In class I tell Reiki’s history - the discovery and development of Usui Shiki Ryoho. I connect my students to the experiences of our lineage to understand how the Grandmasters, and in turn how they have come to find themselves called to Reiki practice. And we share how Reiki has presented in these experiences for healing.

With the great gift given to us in Reiki and our gratitude to those gone before, it’s easy to idolize the Hero’s Journey of each of our teachers. Indeed, they were all extraordinary. I tell students about the remarkably intelligent & curious Mikao Usui whose persistence & dedication took him around the world to find healing. And, I talk about Hawayo Takata, the country girl who turned her lessons into a global phenomenon. Reiki calls us all in amazing ways, down our spiritual lineage, and each of us individually.

Recently, I’ve been reflecting on the suffering – the fear, the worry & the pain – that is part of this calling and what healing really entails. What caused Usui - with a wife & children at home - to embark on a global trek when travel was so time-consuming, expensive, and cumbersome? And, with the loss of her husband at 29, single mom Takata’s body was failing her in a myriad of ways. Without suffering, people will not change.

As a practitioner, I try to meet my clients and students in their suffering so they too can find health. But, our modern ideas of healing are also idealized. In fact, a student once asked in class, “If Usui had Reiki, then why did he die?” 

When someone comes for Reiki perhaps after a traumatic event or a devastating diagnosis, I encourage them to see this pain as the healing. When they can, inevitably the healing ensues. Time and again, I’ve heard the grieving widow say, “I would do anything to have my husband back, but I didn’t know my own strength until now” and the battered wife say, “Without this, I wouldn’t have seen my own worth and I will demand it from now on.”

And, though it sounds odd, I ask my cancer fighters if they think, “Perhaps cancer is the healing?” I’ve seen the disease force its sufferers to change their lives radically and surrender to the unknown.
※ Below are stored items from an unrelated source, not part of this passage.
(* ===== verification/RcuWriter.v ===== *)
(** * The RCU updater

    list_writer.c with rcu.c keeps the promises of [SchemeSpec]: the nodes it
    retires stay in use, with their key and their pointer, until the library
    calls [free_node_cb] on them. *)
From S2P Require Import Prelude Mem RG SWP Table TableFacts Frozen Allocator ListOps Lock Stamp ListWriter AllocState ListRcu.

(** No counter guards a node: readers trust that it is kept. *)
Definition rcu_stamp : Stamp.
Proof.
  refine {| st := fun _ _ _ => Some 0; trusted := fun _ => False; counters_ok := fun _ => True; deferred := true |}.
  - done.
  - by exists 0.
  - done.
Defined.
#[local] Existing Instance rcu_stamp.

(** What counts the nodes that wait. *)
Definition count_loc (self : Z) (l : loc) : bool :=
  match l with
  | LGlob (Gqsblockeds | Grcublockeds) => true
  | LTls t Vamort => t =? self
  | _ => false
  end.

Lemma rcu_count_step self m g l v : count_loc self l = true -> stamp_guar m g (<[l := v]> m) g.
Proof.
  intros Hl. apply stamp_guar_step; [done|]. intros HI. apply stamp_step_grows; [done| |].
  - by apply grows_store; destruct l.
  - intros l' w Hl'. rewrite lookup_insert_ne; [done|]. intros ->. by destruct l'.
Qed.

Section updater.
Context `{HL : RcuLib} {HO : RcuLibOk} (self : Z) (d : tlsvar -> Z) (E : err -> Prop).
Abbreviation swp' := (swp (foreign self) E stamp_guar).
Abbreviation own := (alloc_state any_lock self d).

Lemma own_count h U m l v : count_loc self l = true -> own h U m -> own h U (<[l := v]> m).
Proof.
  intros Hl [Ho [Hd Hk]]. split; [|split].
  - revert Ho. apply alloc_own_grows with (W := fun l' => bool_decide (l' = l)).
    + apply grows_store; [by destruct l|by apply bool_decide_eq_true].
    + intros l' Hl'. apply bool_decide_eq_false. intros ->.
      destruct l as [| | | | | | |[]|? []| | |]; try done.
  - revert Hd. apply driver_at_keep. intros x Hx. apply mget_insert_ne. intros ->.
    unfold driver_vars in Hx. set_unfold in Hx. by destruct_or! Hx; subst.
  - eapply locks_ok_ext; [|done]. intros i. apply lookup_insert_ne. by destruct l.
Qed.

(** ** Rules for the counters *)

Section rules.
Context {A : Type} (l : loc) (Hl : count_loc self l = true).
Implicit Types (Q : A -> mem -> gst -> Prop).

Lemma count_static m : exists v, mget m l = Some v.
Proof. apply mget_static. by destruct l. Qed.

Lemma count_private : foreign self l = false.
Proof. destruct l as [| | | | | | |[]|? []| | |]; try done. cbn in *. by rewrite Hl. Qed.

Lemma c_load (k : Z -> prog A) Q m g : (forall v, swp' (k v) Q m g) -> swp' (load l ≫= k) Q m g.
Proof.
  intros Hk. destruct (count_static m) as [v Hv]. eapply swp_load; [done|apply count_private|apply (ag_silent (self:=self))|done].
Qed.

Lemma c_store v (k : unit -> prog A) Q m g : swp' (k tt) Q (<[l := v]> m) g -> swp' (store l v ≫= k) Q m g.
Proof.
  intros Hk. destruct (count_static m) as [w Hw].
  eapply swp_store; [done|apply count_private|by eapply rcu_count_step|done].
Qed.

Lemma c_xadd v (k : Z -> prog A) Q m g : (forall w x, swp' (k w) Q (<[l := x]> m) g) -> swp' (atomic_xadd4 l v ≫= k) Q m g.
Proof.
  intros Hk. destruct (count_static m) as [w Hw].
  eapply swp_xadd; [done|apply count_private|by eapply rcu_count_step|done].
Qed.

End rules.

(** ** The end of [delete] *)

Lemma count_retired_spec count_atm h U m g : own h U m ->
  swp' (count_retired count_atm self) (fun _ m' g' => g' = g /\ grows off_list m m' /\ own h U m') m g.
Proof.
  intros Ho. assert (Hst : forall l v m1, count_loc self l = true -> grows off_list m m1 /\ own h U m1 ->
    grows off_list m (<[l := v]> m1) /\ own h U (<[l := v]> m1)).
  { intros l v m1 Hl [Hg Ho1]. split; [etrans; [exact Hg|]; by apply grows_store; destruct l|by apply own_count]. }
  assert (Ham : count_loc self (LTls self Vamort) = true) by (cbn; apply Z.eqb_refl).
  unfold count_retired. destruct count_atm.
  - apply c_load; [done|]. intros v. apply c_store; [done|]. apply c_load; [done|]. intros v'.
    destruct (_ <=? _).
    + apply swp_bind_ret, c_store; [done|]. apply swp_ret. split; [done|]. apply Hst; [done|]. by apply Hst.
    + apply c_load; [done|]. intros w. destruct (_ =? _).
      * apply c_xadd; [done|]. intros _ x. apply swp_ret. split; [done|]. apply Hst; [done|]. by apply Hst.
      * apply swp_ret. split; [done|]. by apply Hst.
  - apply c_load; [done|]. intros v. apply swp_bind_ret, c_store; [done|]. apply swp_ret. split; [done|]. by apply Hst.
Qed.

End updater.

#[export] Instance rcu_inserter_spec fuel self d :
  @InserterSpec (rcu_inserter (S fuel)) self stamp_guar (alloc_state any_lock self d).
Proof.
  apply (alloc_state_inserter (HIns := rcu_inserter (S fuel)) any_lock self d fuel); [| |done].
  - intros E U m g i xs _ Ho _. split_and!; [done..|exact Ho].
  - intros E U m g i xs _ Ho _. cbn [ListWriter.lock_wunlock rcu_inserter].
    unfold OneWriter.lock_wunlock, write_read_barrier.
    apply swp_bind_ret, swp_fence; [apply (ag_silent (self:=self))|]. split_and!; [done..|exact Ho].
Qed.

#[export] Instance rcu_scheme_spec count_blc count_atm `{HL : RcuLib} {HO : RcuLibOk} fuel cb self d :
  @SchemeSpec (rcu_scheme count_blc count_atm (S fuel) cb) self stamp_guar (alloc_state any_lock self d).
Proof.
  refine (@Build_SchemeSpec (rcu_scheme count_blc count_atm (S fuel) cb) _ _ _ _ _).
  intros E U m g n i xs HI Ho HU Hp Hi. unfold delete_end. cbn [unlock_before_free rcu_scheme].
  apply swp_bind, swp_ret. destruct (mget_static m (LTls self Vthread) eq_refl) as [t Ht].
  set (g1 := Gst (bk g) None ({[n]} ∪ old g)).
  eapply (swp_load_gh _ _ _ _ _ _ _ _ _ g1); [done|apply foreign_self| |].
  { split; [done|]. intros _. eapply stamp_keep_step; [by intros ? ?|by apply stamp_step_grows|done]. }
  assert (HI1 : Inv m g1) by (by eapply Inv_retire).
  apply swp_bind. cbn [ListWriter.free_node_later rcu_scheme]. unfold free_node_later.
  apply swp_quiet; [apply call_rcu_quiet|apply (ag_silent (self:=self))|]. intros _.
  apply (swp_mono _ _ _ _ (fun _ m' g' => g' = g1 /\ grows off_list m m' /\ alloc_state any_lock self d (Some i) U m')).
  { destruct count_blc; [by apply count_retired_spec|]. by apply swp_ret. }
  cbn beta. intros _ m1 g' (-> & Hg1 & Ho1). apply swp_bind.
  eapply swp_mono; [eapply (ss_wunlock (InserterSpec := rcu_inserter_spec fuel self d) _ U m1 g1 i xs); [by eapply Inv_grows|exact Ho1|exact Hi]|].
  cbn beta. intros _ m2 g2 (-> & Hg2 & Ho2). apply swp_ret. split; [done|]. split; [by etrans|by apply retired_keep].
Qed.

#[export] Instance rcu_spec count_blc count_atm `{HL : RcuLib} {HO : RcuLibOk} fuel cb self :
  @DriverSpec (@writer_ops (rcu_scheme count_blc count_atm (S fuel) cb)) self stamp_guar (alloc_state any_lock self).
Proof.
  apply alloc_state_driver. intros d.
  apply (@writer_ops_spec (rcu_scheme count_blc count_atm (S fuel) cb)), rcu_scheme_spec, _.
Qed.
Palpably, Reiki treatment helps them sleep better, eases nausea and calms minds, and with that the healing possibilities multiply. But, healing may not come in remission but in realizing untapped inner strength, recognizing & accepting support around them, enhancing love and human connection, and finding gratitude in what a terrifying journey brings.

In my experience, Reiki’s healing has given me the opportunity to fully experience life – which is and always will be a mixture of pain and ease, happiness and sadness, stress and joy, comfort and fear.  Reiki allows me to sit calmly in the present with full awareness of the past and all the possible futures to find and allow the healing.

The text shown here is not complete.